The physicality of the actors must also be applauded. At times eliciting laughter with the comedic impressions arising from a toupee, while at another point during Sarah’s breakdown, the stage direction of being ‘collapsed on her haunches’ was portrayed so viscerally that I felt the urge to comfort the actor. The performance spectacularly encapsulated the character’s fragility in the scene: she is completely defeated in the face of all the accumulating dread and the prospect of becoming like her father: ‘loveless’, ‘friendless’, ‘totally unremembered’.
Dickins writes that ‘love and hate are tightly helixed’. This duality was ultimately mirrored in every aspect of Wren Talbot-Ponsonby and Lily Massey’s performance. The dichotomy of the sisters and the juggling of universal topics of death, love and family punctuated with humorous interjections essentially characterised this play as the coming together and reconciliation of not just two sisters, but the reconciliation of the multivalence of what it means to love family. The organic interactions of the actors certainly showcased this very notion of sisterhood being so intricately linked, simultaneously a cage, yet something so very integral to the pair, each longing for a connection. It was the nuances of the actors’ body language from the initial uncomfortable shifting eye contact, the inconspicuous fiddling of rings and subtle clenching of fingers during intense moments to the hesitancy in the final climactic hug, hindered previously by external interruptions, that truly portrayed the familiarity of the sisters with each other and the ache of their past separation.

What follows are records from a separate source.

(** X7: once a call has reported end-of-file, a further call, in whatever
    state the environment is by then, does no I/O, leaves the block as it
    is and reports end-of-file again (once its buffer is set up). *)
Theorem eof_is_final (b : WT_BLOCK) (e e' : E) :
  0 < allocsize b ->
  out (__wt_block_salvage_next b e) = Ret Eof ->
  let b1 := blk (__wt_block_salvage_next b e) in
  let r2 := __wt_block_salvage_next b1 e' in
  blk r2 = b1 /\ existsb is_io (evs r2) = false /\
  (fst (wt_buf_initsize (allocsize b1) e') = Ok tt -> out r2 = Ret Eof).
Proof.
  intros HA Heof b1 r2.
  destruct (salvage_next_facts b e HA) as (_ & Hfh & _ & _ & _ & _ & He).
  apply He in Heof. fold b1 in Hfh, Heof. rewrite <- Hfh in Heof.
  exact (salvage_next_at_eof b1 e' Heof).
Qed.

(** What a call that returns a page has done. *)
Lemma page_facts (b : WT_BLOCK) (e : E) (a : list Z) :
  0 < allocsize b ->
  let r := __wt_block_salvage_next b e in
  out r = Ret (Page a) ->
  exists o size ck,
    last (evs r) EvDiscard = EvAddr o size ck (Ok a) /\
    slvg_off b <= o /\ (allocsize b | o - slvg_off b) /\
    0 < size <= WT_BTREE_PAGE_SIZE_MAX /\ (allocsize b | size) /\
    o + size <= file_size (fh b) /\ slvg_off (blk r) = o + size.
Proof.
  intros HA r Hp. pose proof (salvage_next_cases b e HA) as Hc. fold r in Hc.
  assert (HA0 : allocsize b <> 0) by lia.
  destruct Hc as [c' e1 Hbuf | l o1 b1 e2 Hsp Hle | l o1 b1 e2 c' Hsp Hlt
                  | l o1 b1 e1 dsk b2 e2 l2 e3 c' Hsp Hlt Hp'
                  | l o1 b1 dsk e2 a' Hsp Hlt Hins Ha
                  | l o1 b1 dsk e2 c' Hsp Hlt Hins Ha];
    cbn [out blk evs] in *; try discriminate.
  injection Hp as ->.
  destruct (@size_sane_facts _ _ _ _ HA0 Hins) as (Hnz & Hdiv & Hmax & Hend).
  destruct (@skip_prefix_facts _ _ _ _ _ _ HA Hsp) as (_ & Hmono & _).
  destruct Hsp as [_ _ _ _ _ _ _ _ _ Hstep _].
  exists o1, (Z.of_N (Dsk.size dsk)), (Dsk.cksum dsk). splits; auto; try lia.
  change (EvBufInit (allocsize b) (Ok tt) :: l ++ ?x :: ?y :: [?z])
    with ((EvBufInit (allocsize b) (Ok tt) :: l) ++ [x; y] ++ [z]).
  rewrite app_assoc. apply last_last.
Qed.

Talking to the actors and the director after the show’s closing night at the theatre was illuminating. The fact that none of the actors have sisters, or that they only had a week and a half of face-to-face rehearsals and yet put on such a gripping performance stands as a testament to their skill and the director’s, Libby Alldread, in bringing forward such effortless fluidity in the scenes. Not a second was unaccounted for, not a second was out of place, and yet each moment was so natural, so fluent, and so taut in its delivery, that even the stagehand placing take-away boxes on the table mid-performance did not suspend the belief in the fictitious reality unfolding on stage. On asking the actors and director whether they thought the sisters did speak to each other again after the end of the play, Talbot-Ponsonby who played the older sister characteristically suggested that Sarah probably sent a picture of her cat in a WhatsApp message with no context.
I left the theatre with one thought on my mind: I can’t wait to call my sister!